━━━ GIVEN DATA ━━━
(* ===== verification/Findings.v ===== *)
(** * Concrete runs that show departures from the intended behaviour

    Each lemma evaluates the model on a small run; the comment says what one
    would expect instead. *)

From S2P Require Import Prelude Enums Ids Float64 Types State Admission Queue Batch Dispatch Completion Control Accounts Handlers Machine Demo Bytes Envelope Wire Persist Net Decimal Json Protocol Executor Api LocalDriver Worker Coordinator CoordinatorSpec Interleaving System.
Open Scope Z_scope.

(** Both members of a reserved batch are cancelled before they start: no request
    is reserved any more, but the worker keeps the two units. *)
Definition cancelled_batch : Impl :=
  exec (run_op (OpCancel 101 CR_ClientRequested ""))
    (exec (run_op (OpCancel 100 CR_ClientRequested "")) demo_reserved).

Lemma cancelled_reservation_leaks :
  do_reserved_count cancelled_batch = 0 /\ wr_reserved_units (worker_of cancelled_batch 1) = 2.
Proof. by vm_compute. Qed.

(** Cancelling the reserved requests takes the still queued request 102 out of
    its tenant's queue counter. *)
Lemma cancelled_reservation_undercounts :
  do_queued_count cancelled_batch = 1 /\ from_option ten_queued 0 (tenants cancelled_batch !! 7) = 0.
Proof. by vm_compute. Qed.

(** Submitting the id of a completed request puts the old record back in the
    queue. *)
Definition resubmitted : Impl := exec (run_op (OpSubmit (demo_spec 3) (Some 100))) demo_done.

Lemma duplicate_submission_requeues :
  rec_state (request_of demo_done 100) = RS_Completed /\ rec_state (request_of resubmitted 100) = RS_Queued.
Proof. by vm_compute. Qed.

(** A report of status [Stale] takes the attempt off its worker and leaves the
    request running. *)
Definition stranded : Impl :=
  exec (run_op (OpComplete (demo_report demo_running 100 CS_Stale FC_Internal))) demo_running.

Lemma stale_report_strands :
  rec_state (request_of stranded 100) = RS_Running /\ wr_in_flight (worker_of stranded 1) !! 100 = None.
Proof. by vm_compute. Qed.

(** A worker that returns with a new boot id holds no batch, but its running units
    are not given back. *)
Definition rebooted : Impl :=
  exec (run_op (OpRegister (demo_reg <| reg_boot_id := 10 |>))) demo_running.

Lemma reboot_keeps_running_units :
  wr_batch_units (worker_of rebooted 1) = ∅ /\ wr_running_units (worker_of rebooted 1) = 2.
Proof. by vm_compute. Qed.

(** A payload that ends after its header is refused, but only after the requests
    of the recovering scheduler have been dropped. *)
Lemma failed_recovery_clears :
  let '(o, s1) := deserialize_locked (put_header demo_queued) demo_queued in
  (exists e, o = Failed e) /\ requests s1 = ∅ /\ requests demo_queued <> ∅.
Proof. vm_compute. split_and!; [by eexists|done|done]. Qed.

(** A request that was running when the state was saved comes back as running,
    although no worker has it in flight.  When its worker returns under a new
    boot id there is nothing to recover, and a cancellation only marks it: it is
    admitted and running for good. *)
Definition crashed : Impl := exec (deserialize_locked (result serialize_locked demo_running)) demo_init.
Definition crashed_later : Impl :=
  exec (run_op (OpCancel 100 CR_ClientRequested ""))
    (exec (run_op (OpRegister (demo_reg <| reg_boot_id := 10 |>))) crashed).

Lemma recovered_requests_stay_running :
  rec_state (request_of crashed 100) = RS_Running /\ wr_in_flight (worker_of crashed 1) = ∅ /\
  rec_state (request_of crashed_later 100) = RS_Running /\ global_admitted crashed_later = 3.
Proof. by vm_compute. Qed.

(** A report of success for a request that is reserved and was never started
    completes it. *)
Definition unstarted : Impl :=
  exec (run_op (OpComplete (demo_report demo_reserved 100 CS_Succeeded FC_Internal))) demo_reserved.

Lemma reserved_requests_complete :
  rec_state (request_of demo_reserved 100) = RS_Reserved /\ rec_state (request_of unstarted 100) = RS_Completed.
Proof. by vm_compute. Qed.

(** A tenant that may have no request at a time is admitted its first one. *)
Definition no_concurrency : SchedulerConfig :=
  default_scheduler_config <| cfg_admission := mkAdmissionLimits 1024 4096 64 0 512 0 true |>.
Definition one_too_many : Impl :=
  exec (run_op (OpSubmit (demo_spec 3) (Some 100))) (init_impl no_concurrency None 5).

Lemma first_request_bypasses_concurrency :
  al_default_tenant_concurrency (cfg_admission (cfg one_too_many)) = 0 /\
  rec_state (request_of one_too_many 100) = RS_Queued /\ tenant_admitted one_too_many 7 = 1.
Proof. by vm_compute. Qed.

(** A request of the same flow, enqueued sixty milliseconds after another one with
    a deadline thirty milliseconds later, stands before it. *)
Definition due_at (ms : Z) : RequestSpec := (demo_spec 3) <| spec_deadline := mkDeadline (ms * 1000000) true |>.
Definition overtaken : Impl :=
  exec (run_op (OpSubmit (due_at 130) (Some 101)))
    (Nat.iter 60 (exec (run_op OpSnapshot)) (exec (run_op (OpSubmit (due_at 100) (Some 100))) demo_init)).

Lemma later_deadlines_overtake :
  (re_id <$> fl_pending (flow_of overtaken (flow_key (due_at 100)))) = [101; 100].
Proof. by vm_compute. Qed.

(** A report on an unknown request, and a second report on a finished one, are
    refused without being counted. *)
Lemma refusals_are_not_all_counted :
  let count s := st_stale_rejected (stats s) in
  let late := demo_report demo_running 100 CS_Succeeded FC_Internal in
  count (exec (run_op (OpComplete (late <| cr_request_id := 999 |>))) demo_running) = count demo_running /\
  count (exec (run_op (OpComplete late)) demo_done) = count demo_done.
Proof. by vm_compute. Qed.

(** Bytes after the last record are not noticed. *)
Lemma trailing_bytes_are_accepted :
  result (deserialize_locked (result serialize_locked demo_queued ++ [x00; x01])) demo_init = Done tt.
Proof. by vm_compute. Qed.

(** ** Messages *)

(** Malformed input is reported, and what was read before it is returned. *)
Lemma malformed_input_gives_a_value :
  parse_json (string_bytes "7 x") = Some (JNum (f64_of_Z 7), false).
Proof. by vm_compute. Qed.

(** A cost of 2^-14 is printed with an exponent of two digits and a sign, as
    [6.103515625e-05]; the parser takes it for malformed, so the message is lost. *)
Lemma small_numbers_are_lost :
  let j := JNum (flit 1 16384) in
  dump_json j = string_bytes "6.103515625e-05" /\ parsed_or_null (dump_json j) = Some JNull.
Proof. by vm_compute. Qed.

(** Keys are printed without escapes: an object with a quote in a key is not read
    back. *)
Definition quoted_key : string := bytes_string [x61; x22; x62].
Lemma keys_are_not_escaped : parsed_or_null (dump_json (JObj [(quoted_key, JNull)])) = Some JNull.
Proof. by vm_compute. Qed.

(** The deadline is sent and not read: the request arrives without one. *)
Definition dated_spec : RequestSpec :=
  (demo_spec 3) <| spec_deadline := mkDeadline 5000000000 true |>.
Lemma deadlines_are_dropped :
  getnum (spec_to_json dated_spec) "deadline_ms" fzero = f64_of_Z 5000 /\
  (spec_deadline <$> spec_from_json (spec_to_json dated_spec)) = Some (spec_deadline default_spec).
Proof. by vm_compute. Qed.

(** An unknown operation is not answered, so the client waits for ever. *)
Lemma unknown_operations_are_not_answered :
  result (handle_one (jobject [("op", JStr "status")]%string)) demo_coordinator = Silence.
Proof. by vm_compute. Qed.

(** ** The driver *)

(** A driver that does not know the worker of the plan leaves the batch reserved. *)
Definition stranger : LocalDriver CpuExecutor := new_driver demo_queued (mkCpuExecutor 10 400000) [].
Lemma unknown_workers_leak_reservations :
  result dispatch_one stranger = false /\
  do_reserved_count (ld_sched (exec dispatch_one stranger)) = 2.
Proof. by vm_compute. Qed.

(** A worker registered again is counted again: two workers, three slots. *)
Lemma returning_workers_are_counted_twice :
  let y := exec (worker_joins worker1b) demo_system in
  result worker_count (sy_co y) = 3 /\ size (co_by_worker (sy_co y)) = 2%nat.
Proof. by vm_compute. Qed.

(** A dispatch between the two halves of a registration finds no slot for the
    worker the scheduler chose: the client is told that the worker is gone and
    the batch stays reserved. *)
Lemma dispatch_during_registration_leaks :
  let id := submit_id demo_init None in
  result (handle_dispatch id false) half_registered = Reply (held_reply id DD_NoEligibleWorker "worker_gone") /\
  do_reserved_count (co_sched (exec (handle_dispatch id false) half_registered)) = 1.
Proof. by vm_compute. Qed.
━━━
Every line above that holds the string "LocalDriver" counts once. State how many such lines there are, as a number alone.

2